How has your affiliation with T. Howard Foundation influenced your career?
I’d say that the T. Howard Foundation allowed me to surrounded myself with other ambitious young people who aspired to be greater. The experience of interning at AMC Networks in New York through THF will remain one of the highlights of my life. It allowed me to see that I wasn’t alone in the journey of being a first-generation college student who wants more in life.
As an alumnus, I’ve been able to meet and serve as a mentor to current T. Howard interns. A job is what you’re paid for, but a calling is what you’re made for. THF has given me plenty of chances to answer that calling and for that, I am forever thankful. Bridging the gap and helping others see where they can go is something that makes me feel most alive.
What advice would you give to THF interns/other alumni as they being their careers?
If you are in the beginning stages of your career you may have a lack of confidence stemming from inexperience. Understand that experience comes with time and hustle is more important than knowledge starting out. Before going after that dream job, think about your story so far and what you have done up to this point to show people your value. Young people really don’t understand how important your story is. It is what connects you at a human level and to be honest, being transparent about my story at every stage of my career is what developed into the next opportunity. Because I helped youth in South LA, it played a huge role in connecting me to my opportunity at Salesforce.
Value doesn’t always come in the form of hard skills, soft skills and intangibles could make you a more valuable asset than you may realize. Your story is what separates you from the competition, not the picture or fancy flourish on your resume.
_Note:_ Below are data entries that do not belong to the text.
(* ===== verification/Utf8.v ===== *)
(** Transcoding between UTF-8 and UTF-16 ([Utf8x16], core/realm/util/utf8.hpp).

    The input is what is left of it from [in_begin] on, as unsigned bytes or as
    units of 16 bits, the output buffer is the number of elements that fit into
    it.  A call returns whether the input is valid as far as it looked, the input
    left, and the output written.  [Traits16] converts units to integers and back
    without a change.  Both
    directions are exact with respect to the two encodings of Unicode. *)
From S2P Require Import Prelude SafeInt Property PackedArray.

Module Utf8x16.

Definition Result : Type := bool * list Z * list Z.

(** [*out++ = ...; in += ...; continue;] *)
Definition emit (units : list Z) (r : Result) : Result := let '(ok, rest, out) := r in (ok, rest, units ++ out).

(** [(v & 0xC0) != 0x80] *)
Definition not_continuation (v : Z) : bool := negb (Z.land v 192 =? 128).

Fixpoint to_utf16 (in_ : list Z) (space : nat) : Result :=
  let invalid := (false, in_, []) in
  let full := (true, in_, []) in
  match in_ with
  | [] => (true, in_, [])
  | v1 :: in1 =>
      match space with
      | O => full
      | S space1 =>
          if v1 <? 128 then emit [v1] (to_utf16 in1 space1)
          else if v1 <? 192 then invalid
          else if v1 <? 224 then
            match in1 with
            | v2 :: in2 =>
                if not_continuation v2 then invalid else
                let v := Z.lor (Z.shiftl (Z.land v1 31) 6) (Z.shiftl (Z.land v2 63) 0) in
                if v <? 128 then invalid else
                emit [v] (to_utf16 in2 space1)
            | _ => invalid
            end
          else if v1 <? 240 then
            match in1 with
            | v2 :: v3 :: in3 =>
                if not_continuation v2 || not_continuation v3 then invalid else
                let v := Z.lor (Z.lor (Z.shiftl (Z.land v1 15) 12) (Z.shiftl (Z.land v2 63) 6)) (Z.shiftl (Z.land v3 63) 0) in
                if v <? 2048 then invalid else
                if (55296 <=? v) && (v <? 57344) then invalid else
                emit [v] (to_utf16 in3 space1)
            | _ => invalid
            end
          else
            match space1 with
            | O => full
            | S space2 =>
                if v1 <? 248 then
                  match in1 with
                  | v2 :: v3 :: v4 :: in4 =>
                      if not_continuation v2 || not_continuation v3 || not_continuation v4 then invalid else
                      let v := Z.lor (Z.lor (Z.lor (Z.shiftl (Z.land v1 7) 18) (Z.shiftl (Z.land v2 63) 12))
                                            (Z.shiftl (Z.land v3 63) 6)) (Z.shiftl (Z.land v4 63) 0) in
                      if v <? 65536 then invalid else
                      if 1114112 <=? v then invalid else
                      let v := v - 65536 in
                      emit [55296 + v / 1024; 56320 + v mod 1024] (to_utf16 in4 space2)
                  | _ => invalid
                  end
                else invalid
            end
      end
  end.

Fixpoint to_utf8 (in_ : list Z) (space : nat) : Result :=
  let invalid := (false, in_, []) in
  let full := (true, in_, []) in
  match in_ with
  | [] => (true, in_, [])
  | v1 :: in1 =>
      if v1 <? 128 then
        if (space =? 0)%nat then full else
        emit [v1] (to_utf8 in1 (space - 1))
      else if v1 <? 2048 then
        if (space <? 2)%nat then full else
        emit [192 + v1 / 64; 128 + v1 mod 64] (to_utf8 in1 (space - 2))
      else if (v1 <? 55296) || (57344 <=? v1) then
        if (space <? 3)%nat then full else
        emit [224 + v1 / 4096; 128 + (v1 / 64) mod 64; 128 + v1 mod 64] (to_utf8 in1 (space - 3))
      else
        if (space <? 4)%nat then full else
        if 56320 <=? v1 then invalid else
        match in1 with
        | [] => invalid
        | v2 :: in2 =>
            if (v2 <? 56320) || (57344 <=? v2) then invalid else
            let v := 65536 + ((v1 - 55296) * 1024 + (v2 - 56320)) in
            emit [240 + v / 262144; 128 + (v / 4096) mod 64; 128 + (v / 64) mod 64; 128 + v mod 64]
                 (to_utf8 in2 (space - 4))
        end
  end.

(** The size that the output needs, and the input left.  The inner matches are
    [in_end - in < n]. *)
Fixpoint find_utf16_buf_size_loop (in_ : list Z) (num_out : Z) : Z * list Z :=
  match in_ with
  | [] => (num_out, in_)
  | v1 :: in1 =>
      if v1 <? 128 then find_utf16_buf_size_loop in1 (num_out +w 1)
      else if v1 <? 192 then (num_out, in_)
      else if v1 <? 224 then
        match in1 with _ :: in2 => find_utf16_buf_size_loop in2 (num_out +w 1) | _ => (num_out, in_) end
      else if v1 <? 240 then
        match in1 with _ :: _ :: in3 => find_utf16_buf_size_loop in3 (num_out +w 1) | _ => (num_out, in_) end
      else if v1 <? 248 then
        match in1 with _ :: _ :: _ :: in4 => find_utf16_buf_size_loop in4 (num_out +w 2) | _ => (num_out, in_) end
      else (num_out, in_)
  end.

Definition find_utf16_buf_size (in_ : list Z) : Z * list Z := find_utf16_buf_size_loop in_ 0.

(** [int_add_with_overflow_detect(num_out, n)] *)
Definition add_size (num_out n : Z) : option (bool * Z) := int_add_with_overflow_detect size_t int_t num_out n.

Fixpoint find_utf8_buf_size_loop (in_ : list Z) (num_out : Z) : option (Z * list Z) :=
  match in_ with
  | [] => Some (num_out, in_)
  | v :: in1 =>
      if v <? 128 then
        '(overflow, num_out) ← add_size num_out 1;
        if (overflow : bool) then Some (num_out, in_) else find_utf8_buf_size_loop in1 num_out
      else if v <? 2048 then
        '(overflow, num_out) ← add_size num_out 2;
        if (overflow : bool) then Some (num_out, in_) else find_utf8_buf_size_loop in1 num_out
      else if (v <? 55296) || (57344 <=? v) then
        '(overflow, num_out) ← add_size num_out 3;
        if (overflow : bool) then Some (num_out, in_) else find_utf8_buf_size_loop in1 num_out
      else
        match in1 with
        | [] => Some (num_out, in_)
        | _ :: in2 =>
            '(overflow, num_out) ← add_size num_out 4;
            if (overflow : bool) then Some (num_out, in_) else find_utf8_buf_size_loop in2 num_out
        end
  end.

Definition find_utf8_buf_size (in_ : list Z) : option (Z * list Z) := find_utf8_buf_size_loop in_ 0.
End Utf8x16.

Import Utf8x16.

(** ** The encodings *)
Definition scalar (c : Z) : Prop := 0 ≤ c < 55296 ∨ 57344 ≤ c < 1114112.

Definition utf8 (c : Z) : list Z :=
  if c <? 128 then [c]
  else if c <? 2048 then [192 + c / 64; 128 + c mod 64]
  else if c <? 65536 then [224 + c / 4096; 128 + (c / 64) mod 64; 128 + c mod 64]
  else [240 + c / 262144; 128 + (c / 4096) mod 64; 128 + (c / 64) mod 64; 128 + c mod 64].

Definition utf16 (c : Z) : list Z :=
  if c <? 65536 then [c] else [55296 + (c - 65536) / 1024; 56320 + (c - 65536) mod 1024].

Definition units (l : list Z) : Prop := Forall (λ x, 0 ≤ x < 65536) l.

(** Arithmetic with quotients and remainders by constants *)
Ltac digits := repeat match goal with H : _ ∧ _ |- _ => destruct H end; Z.div_mod_to_equations; lia.

Lemma utf8_nonempty c : utf8 c ≠ [].
Proof. unfold utf8. by repeat case_match. Qed.

Lemma utf16_nonempty c : utf16 c ≠ [].
Proof. unfold utf16. by case_match. Qed.

(** ** Bits *)
Lemma continuation_check : forallb (λ v, eqb (not_continuation v) (negb ((128 <=? v) && (v <? 192)))) (below 256) = true.
Proof. by vm_compute. Qed.

Lemma not_continuation_spec v : 0 ≤ v < 256 → not_continuation v = negb ((128 <=? v) && (v <? 192)).
Proof. intros Hv. apply (forallb_below _ _ v continuation_check) in Hv. by apply eqb_prop in Hv. Qed.

Lemma group a b : 0 ≤ b < 64 → Z.lor (Z.shiftl a 6) b = a * 64 + b.
Proof. intros Hb. rewrite Z.lor_comm, lor_disjoint by (change (2 ^ 6) with 64; lia). change (2 ^ 6) with 64. lia. Qed.

Lemma group_two a b : 0 ≤ b < 64 → Z.lor (Z.shiftl a 6) (Z.shiftl b 0) = a * 64 + b.
Proof. rewrite Z.shiftl_0_r. apply group. Qed.

Lemma group_three a b c : 0 ≤ b < 64 → 0 ≤ c < 64 →
  Z.lor (Z.lor (Z.shiftl a 12) (Z.shiftl b 6)) (Z.shiftl c 0) = (a * 64 + b) * 64 + c.
Proof.
  intros. rewrite Z.shiftl_0_r. change 12 with (6 + 6). rewrite <-Z.shiftl_shiftl, <-Z.shiftl_lor by done. by rewrite !group.
Qed.

Lemma group_four a b c d : 0 ≤ b < 64 → 0 ≤ c < 64 → 0 ≤ d < 64 →
  Z.lor (Z.lor (Z.lor (Z.shiftl a 18) (Z.shiftl b 12)) (Z.shiftl c 6)) (Z.shiftl d 0) = ((a * 64 + b) * 64 + c) * 64 + d.
Proof.
  intros. rewrite Z.shiftl_0_r. change 18 with (12 + 6). change 12 with (6 + 6) at 2.
  rewrite <-!Z.shiftl_shiftl, <-!Z.shiftl_lor by done. change 12 with (6 + 6). rewrite <-Z.shiftl_shiftl, <-!Z.shiftl_lor by done.
  by rewrite !group.
Qed.

Lemma land_63 v : Z.land v 63 = v mod 64.
Proof. change 63 with (Z.ones 6). by rewrite Z.land_ones. Qed.
Lemma land_31 v : Z.land v 31 = v mod 32.
Proof. change 31 with (Z.ones 5). by rewrite Z.land_ones. Qed.
Lemma land_15 v : Z.land v 15 = v mod 16.
Proof. change 15 with (Z.ones 4). by rewrite Z.land_ones. Qed.
Lemma land_7 v : Z.land v 7 = v mod 8.
Proof. change 7 with (Z.ones 3). by rewrite Z.land_ones. Qed.

Create Rewrite HintDb utf.
#[local] Hint Rewrite land_63 land_31 land_15 land_7 : utf.

(** The groups of bits of a sequence as one number *)
Lemma value_two v1 v2 : Z.lor (Z.shiftl (Z.land v1 31) 6) (Z.shiftl (Z.land v2 63) 0) = v1 mod 32 * 64 + v2 mod 64.
Proof. autorewrite with utf. apply group_two. apply Z.mod_pos_bound. lia. Qed.

Lemma value_three v1 v2 v3 :
  Z.lor (Z.lor (Z.shiftl (Z.land v1 15) 12) (Z.shiftl (Z.land v2 63) 6)) (Z.shiftl (Z.land v3 63) 0) =
  (v1 mod 16 * 64 + v2 mod 64) * 64 + v3 mod 64.
Proof. autorewrite with utf. apply group_three; apply Z.mod_pos_bound; lia. Qed.

Lemma value_four v1 v2 v3 v4 :
  Z.lor (Z.lor (Z.lor (Z.shiftl (Z.land v1 7) 18) (Z.shiftl (Z.land v2 63) 12)) (Z.shiftl (Z.land v3 63) 6)) (Z.shiftl (Z.land v4 63) 0) =
  ((v1 mod 8 * 64 + v2 mod 64) * 64 + v3 mod 64) * 64 + v4 mod 64.
Proof. autorewrite with utf. apply group_four; apply Z.mod_pos_bound; lia. Qed.

(** Decide the tests of the goal, which follow from the hypotheses *)
Ltac test b v := let H := fresh in assert (b = v) as H; [|rewrite H; clear H; cbv beta iota; cbn [orb andb negb]].

(** ** To UTF-16 *)
Lemma to_utf16_scalar c rest space :
  scalar c → (length (utf16 c) ≤ space)%nat →
  to_utf16 (utf8 c ++ rest) space = emit (utf16 c) (to_utf16 rest (space - length (utf16 c))).
Proof.
  intros Hc. unfold utf8, utf16. destruct (Z.ltb_spec c 128).
  { rewrite (proj2 (Z.ltb_lt c 65536)) by lia. intros Hs. destruct space as [|space]; [simpl in Hs; lia|].
    cbn [app to_utf16]. test (c <? 128) true; [lia|]. simpl length. by rewrite Nat.sub_1_r. }
  destruct (Z.ltb_spec c 2048).
  { rewrite (proj2 (Z.ltb_lt c 65536)) by lia. intros Hs. destruct space as [|space]; [simpl in Hs; lia|].
    assert (2 ≤ c / 64 < 32 ∧ 0 ≤ c mod 64 < 64 ∧ c = c / 64 * 64 + c mod 64) as (Ra&Rb&E) by digits.
    set (a := c / 64) in *. set (b := c mod 64) in *. clearbody a b.
    cbn [app to_utf16]. test (192 + a <? 128) false; [lia|]. test (192 + a <? 192) false; [lia|]. test (192 + a <? 224) true; [lia|].
    rewrite not_continuation_spec by lia. test (negb ((128 <=? 128 + b) && (128 + b <? 192))) false; [lia|].
    rewrite value_two. replace ((192 + a) mod 32 * 64 + (128 + b) mod 64) with c by digits.
    test (c <? 128) false; [lia|]. simpl length. by rewrite Nat.sub_1_r. }
  destruct (Z.ltb_spec c 65536).
  { intros Hs. destruct space as [|space]; [simpl in Hs; lia|].
    assert (0 ≤ c / 4096 < 16 ∧ 0 ≤ (c / 64) mod 64 < 64 ∧ 0 ≤ c mod 64 < 64 ∧ c = (c / 4096 * 64 + (c / 64) mod 64) * 64 + c mod 64)
      as (Ra&Rb&Rc&E) by digits.
    set (a := c / 4096) in *. set (b := (c / 64) mod 64) in *. set (d := c mod 64) in *. clearbody a b d.
    cbn [app to_utf16]. test (224 + a <? 128) false; [lia|]. test (224 + a <? 192) false; [lia|]. test (224 + a <? 224) false; [lia|].
    test (224 + a <? 240) true; [lia|]. rewrite !not_continuation_spec by lia.
    test (negb ((128 <=? 128 + b) && (128 + b <? 192))) false; [lia|]. test (negb ((128 <=? 128 + d) && (128 + d <? 192))) false; [lia|].
    rewrite value_three. replace (((224 + a) mod 16 * 64 + (128 + b) mod 64) * 64 + (128 + d) mod 64) with c by digits.
    test (c <? 2048) false; [lia|]. test ((55296 <=? c) && (c <? 57344)) false; [unfold scalar in Hc; lia|]. simpl length. by rewrite Nat.sub_1_r. }
  intros Hs. destruct space as [|[|space]]; [simpl in Hs; lia..|].
  assert (c < 1114112) by (unfold scalar in Hc; lia).
  assert (0 ≤ c / 262144 < 8 ∧ 0 ≤ (c / 4096) mod 64 < 64 ∧ 0 ≤ (c / 64) mod 64 < 64 ∧ 0 ≤ c mod 64 < 64 ∧
    c = ((c / 262144 * 64 + (c / 4096) mod 64) * 64 + (c / 64) mod 64) * 64 + c mod 64) as (Ra&Rb&Rc&Rd&E) by digits.
  set (a := c / 262144) in *. set (b := (c / 4096) mod 64) in *. set (d := (c / 64) mod 64) in *. set (e := c mod 64) in *. clearbody a b d e.
  cbn [app to_utf16]. test (240 + a <? 128) false; [lia|]. test (240 + a <? 192) false; [lia|]. test (240 + a <? 224) false; [lia|].
  test (240 + a <? 240) false; [lia|]. test (240 + a <? 248) true; [lia|]. rewrite !not_continuation_spec by lia.
  test (negb ((128 <=? 128 + b) && (128 + b <? 192))) false; [lia|]. test (negb ((128 <=? 128 + d) && (128 + d <? 192))) false; [lia|].
  test (negb ((128 <=? 128 + e) && (128 + e <? 192))) false; [lia|]. rewrite value_four.
  replace ((((240 + a) mod 8 * 64 + (128 + b) mod 64) * 64 + (128 + d) mod 64) * 64 + (128 + e) mod 64) with c by digits.
  test (c <? 65536) false; [lia|]. test (1114112 <=? c) false; [lia|]. simpl length. by rewrite Nat.sub_succ, Nat.sub_1_r.
Qed.
Lemma showTweet_in_range (offset : Z) :
  0 <= offset \/ Tweets (RH_TweetCache rh) = [] ->
  exists content, showTweet fs rh offset = Ret (success_page (wrapBody fs rh content)).
Proof.
  intros Hok. unfold showTweet, formatTweet.
  destruct (Z.lt_ge_cases offset (len (Tweets (RH_TweetCache rh)))) as [Hlt|Hge].
  - destruct Hok as [Hpos|Hempty].
    + unfold len in Hlt.
      destruct (lookup_lt_is_Some_2 (Tweets (RH_TweetCache rh)) (Z.to_nat offset))
        as [tweet Htw]; [lia|].
      rewrite (GetOnPosition_available _ _ tweet Hpos Htw). now eexists.
    + rewrite GetOnPosition_beyond by tauto. now eexists.
  - rewrite GetOnPosition_beyond by tauto. now eexists.
Qed.

Lemma showTweet_negative (offset : Z) :
  offset < 0 -> Tweets (RH_TweetCache rh) <> [] ->
  showTweet fs rh offset =
    Panic (IndexOutOfRange offset (len (Tweets (RH_TweetCache rh)))).
Proof.
  intros Hneg Hne. unfold showTweet, formatTweet.
  now rewrite GetOnPosition_negative.
Qed.

Lemma showTimeline_returns :
  exists content, showTimeline fs rh = Ret (success_page (wrapBody fs rh content)).
Proof.
  unfold showTimeline. rewrite formatTimeline_spec. now eexists.
Qed.

End Routing.

Lemma documented_status (fs : gmap string string) (rh : RequestHandler) (resp : Response) :
  documented fs rh resp ->
  (Status resp = 20 /\ Meta resp = "text/gemini" /\ Body resp <> None) \/
  (Status resp = 10 /\ Meta resp = "Get tweet offset. f.e. 5" /\ Body resp = None) \/
  (Status resp = 42 /\ Meta resp = "Failed to parse input. Please use numbers." /\
   Body resp = None) \/
  (Status resp = 51 /\ Meta resp = "Unknown location" /\ Body resp = None).
Proof. destruct 1; cbn; intuition congruence. Qed.

Lemma showTweet_outcome (fs : gmap string string) (rh : RequestHandler) (offset : Z) :
  (exists content, showTweet fs rh offset = Ret (success_page (wrapBody fs rh content))) \/
  (offset < 0 /\ Tweets (RH_TweetCache rh) <> [] /\
   showTweet fs rh offset =
     Panic (IndexOutOfRange offset (len (Tweets (RH_TweetCache rh))))).
Proof.
  destruct (Z.lt_ge_cases offset 0) as [Hneg|Hpos].
  - destruct (Tweets (RH_TweetCache rh)) as [|tweet rest] eqn:Htw.
    + left. apply showTweet_in_range. now right.
    + right. split; [assumption|]. split; [discriminate|].
      rewrite <- Htw. apply showTweet_negative; [assumption | now rewrite Htw].
  - left. apply showTweet_in_range. now left.
Qed.

(** Whenever [Handle] returns, the response is one of the documented ones. *)
Lemma Handle_returns_documented (fs : gmap string string) (pick : nat)
    (rh : RequestHandler) (r : Request) (resp : Response) :
  Handle fs pick rh r = Ret resp -> documented fs rh resp.
Proof.
  destruct (String.eqb_spec (Path (Request_URL r)) "/") as [H1|H1].
  { rewrite Handle_root by assumption.
    destruct (showTweet_outcome fs rh 0) as [[content ->]|(? & _)]; [|lia].
    intros [= <-]. constructor. }
  destruct (String.eqb_spec (Path (Request_URL r)) "/timeline") as [H2|H2].
  { rewrite Handle_timeline by assumption.
    destruct (showTimeline_returns fs rh) as [content ->].
    intros [= <-]. constructor. }
  destruct (String.eqb_spec (Path (Request_URL r)) "/select_tweet") as [H3|H3].
  - destruct (Nat.eq_dec (size (Query (Request_URL r))) 0%nat) as [Hsz|Hsz].
    + rewrite Handle_select_no_query by assumption. intros [= <-]. constructor.
    + rewrite Handle_select_query by assumption.
      destruct (strconv_Atoi _) as [offset [err|]].
      * intros [= <-]. constructor.
      * destruct (showTweet_outcome fs rh offset) as [[content ->]|(_ & _ & ->)].
        -- intros [= <-]. constructor.
        -- discriminate.
  - rewrite Handle_elsewhere by assumption. intros [= <-]. constructor.
Qed.

(** [Handle] panics in one situation only: [/select_tweet] with a key that
    [strconv.Atoi] reads as a negative number, while the cache holds tweets. *)
Lemma Handle_panics_iff (fs : gmap string string) (pick : nat)
    (rh : RequestHandler) (r : Request) (p : runtime_error) :
  Handle fs pick rh r = Panic p <->
  Path (Request_URL r) = "/select_tweet" /\
  size (Query (Request_URL r)) <> 0%nat /\
  exists offset,
    strconv_Atoi (getFirstKeyFromURL pick (Request_URL r)) = (offset, None) /\
    offset < 0 /\ Tweets (RH_TweetCache rh) <> [] /\
    p = IndexOutOfRange offset (len (Tweets (RH_TweetCache rh))).
Proof.
  split.
  - destruct (String.eqb_spec (Path (Request_URL r)) "/") as [H1|H1].
    { rewrite Handle_root by assumption.
      destruct (showTweet_outcome fs rh 0) as [[content ->]|(? & _)]; [discriminate|lia]. }
    destruct (String.eqb_spec (Path (Request_URL r)) "/timeline") as [H2|H2].
    { rewrite Handle_timeline by assumption.
      destruct (showTimeline_returns fs rh) as [content ->]. discriminate. }
    destruct (String.eqb_spec (Path (Request_URL r)) "/select_tweet") as [H3|H3].
    + destruct (Nat.eq_dec (size (Query (Request_URL r))) 0%nat) as [Hsz|Hsz].
      * rewrite Handle_select_no_query by assumption. discriminate.
      * rewrite Handle_select_query by assumption.
        destruct (strconv_Atoi _) as [offset [err|]] eqn:Hatoi; [discriminate|].
        destruct (showTweet_outcome fs rh offset) as [[content ->]|(Hneg & Hne & ->)];
          [discriminate|].
        intros [= <-]. repeat split; try assumption. now exists offset.
    + rewrite Handle_elsewhere by assumption. discriminate.
  - intros (Hpath & Hsz & offset & Hatoi & Hneg & Hne & ->).
    rewrite Handle_select_query, Hatoi by assumption.
    now apply showTweet_negative.
Qed.

Lemma Handle_returns_unless_negative (fs : gmap string string) (pick : nat)
    (rh : RequestHandler) (r : Request) :
  0 <= fst (strconv_Atoi (getFirstKeyFromURL pick (Request_URL r))) \/
  Tweets (RH_TweetCache rh) = [] ->
  returns (Handle fs pick rh r).
Proof.
  intros Hok. destruct (Handle fs pick rh r) as [resp|p] eqn:HH; [now exists resp|].
  apply Handle_panics_iff in HH as (_ & _ & offset & Hatoi & Hneg & Hne & _).
  rewrite Hatoi in Hok. cbn in Hok. destruct Hok; [lia | contradiction].
Qed.

(** A single query key: whatever order the map is visited in, it comes first. *)
Lemma getFirstKeyFromURL_singleton (pick : nat) (path key : string) (v : list string) :
  getFirstKeyFromURL pick {| Path := path; Query := {[ key := v ]} |} = key.
Proof.
  unfold getFirstKeyFromURL. cbn [Query]. rewrite map_to_list_singleton.
  cbn [length]. now rewrite Nat.mod_1_r.
Qed.

Lemma Handle_select_parsed (fs : gmap string string) (pick : nat) (rh : RequestHandler)
    (key : string) (v : list string) (n : Z) :
  strconv_Atoi key = (n, None) ->
  Handle fs pick rh (request "/select_tweet" {[ key := v ]}) = showTweet fs rh n.
Proof.
  intros Hatoi. rewrite Handle_select_query.
  - cbn [request Request_URL]. now rewrite getFirstKeyFromURL_singleton, Hatoi.
  - reflexivity.
  - cbn [request Request_URL Query]. rewrite map_size_singleton. discriminate.
Qed.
Reach out to people you’re inspired by, read biographies and understand the blueprints for success. You’ll begin to see that most successful people in their respective fields didn’t start out knowing everything before they got started. They put the fear to the side and dived in. Keep the faith and you’ll be fine…even in the times where you feel most frustrated, relish in those moments and be inspired. It only makes the story of your life more interesting!